**DATA FOR THIS EXERCISE**
▼▼▼
(* ===== verification/PolicyAdminProps.v ===== *)
(** * The sealed policy and its administration: the properties *)

From S2P Require Import Prelude GoStrings Decimal Rfc3339 Encodings Json PolicyTypes PolicyBody PolicyBodyFacts PolicyBodyProps Seal Domain PolicyFile Trace Evaluate Counter Reservation Engine PolicyAdmin PolicyAdminFacts EngineFacts Samples EngineProps.

Local Open Scope string_scope.
Local Open Scope Z_scope.
Local Open Scope list_scope.

Section Facts.
Context {UT : UnicodeTables} {GC : GethCommon} {SS : SortSlice} {SC : SealCrypto}.

(** ** What an accepted policy is *)

(** the bytes of policy.json carry [p] under a signature the anchor accepts, at
    a nonce the watermark allows *)
Definition sealed_under (a : Anchor) (raw : string) (p : Policy) : Prop :=
  ∃ env body sig pk head,
    unmarshal d_envelope zero_envelope raw = Some env ∧
    DecodeString (en_BodyB64 env) = Some body ∧ DecodeString (sb_Sig (en_Seal env)) = Some sig ∧
    (VerifyKeyBytes a = Ok pk ∨ VerifyKeyNextBytes a = Ok (Some pk)) ∧
    ed25519_Verify pk (sealDomain +:+ body) sig = true ∧
    unmarshal d_head zero_head body = Some head ∧
    an_NonceWatermark a ≤ bh_Nonce head ∧ bh_Version head ≤ bodyVersion ∧
    decodeBodyStrict body = Some p.

Lemma Verify_true body sig pk : Verify body sig pk = true → ed25519_Verify pk (sealDomain +:+ body) sig = true.
Proof. unfold Verify. by destruct (_ || _). Qed.

Lemma verifyUnderAnchor_true body sig a :
  verifyUnderAnchor body sig a = true →
  ∃ pk, (VerifyKeyBytes a = Ok pk ∨ VerifyKeyNextBytes a = Ok (Some pk)) ∧
        ed25519_Verify pk (sealDomain +:+ body) sig = true.
Proof.
  unfold verifyUnderAnchor. intros [H|H]%orb_true_iff.
  - destruct (VerifyKeyBytes a) as [pk|]; [|done]. exists pk. split; [by left|by apply Verify_true].
  - destruct (VerifyKeyNextBytes a) as [[pk|]|]; [|done..]. exists pk. split; [by right|by apply Verify_true].
Qed.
▲▲▲
**ACTIVITY**
Your task is to restate, word for word, only those lines above that fall between the line holding "From S2P Require" and the line holding "unfold verifyUnderAnchor. intros", inclusive.

**TASK ANSWER**
From S2P Require Import Prelude GoStrings Decimal Rfc3339 Encodings Json PolicyTypes PolicyBody PolicyBodyFacts PolicyBodyProps Seal Domain PolicyFile Trace Evaluate Counter Reservation Engine PolicyAdmin PolicyAdminFacts EngineFacts Samples EngineProps.

Local Open Scope string_scope.
Local Open Scope Z_scope.
Local Open Scope list_scope.

Section Facts.
Context {UT : UnicodeTables} {GC : GethCommon} {SS : SortSlice} {SC : SealCrypto}.

(** ** What an accepted policy is *)

(** the bytes of policy.json carry [p] under a signature the anchor accepts, at
    a nonce the watermark allows *)
Definition sealed_under (a : Anchor) (raw : string) (p : Policy) : Prop :=
  ∃ env body sig pk head,
    unmarshal d_envelope zero_envelope raw = Some env ∧
    DecodeString (en_BodyB64 env) = Some body ∧ DecodeString (sb_Sig (en_Seal env)) = Some sig ∧
    (VerifyKeyBytes a = Ok pk ∨ VerifyKeyNextBytes a = Ok (Some pk)) ∧
    ed25519_Verify pk (sealDomain +:+ body) sig = true ∧
    unmarshal d_head zero_head body = Some head ∧
    an_NonceWatermark a ≤ bh_Nonce head ∧ bh_Version head ≤ bodyVersion ∧
    decodeBodyStrict body = Some p.

Lemma Verify_true body sig pk : Verify body sig pk = true → ed25519_Verify pk (sealDomain +:+ body) sig = true.
Proof. unfold Verify. by destruct (_ || _). Qed.

Lemma verifyUnderAnchor_true body sig a :
  verifyUnderAnchor body sig a = true →
  ∃ pk, (VerifyKeyBytes a = Ok pk ∨ VerifyKeyNextBytes a = Ok (Some pk)) ∧
        ed25519_Verify pk (sealDomain +:+ body) sig = true.
Proof.
  unfold verifyUnderAnchor. intros [H|H]%orb_true_iff.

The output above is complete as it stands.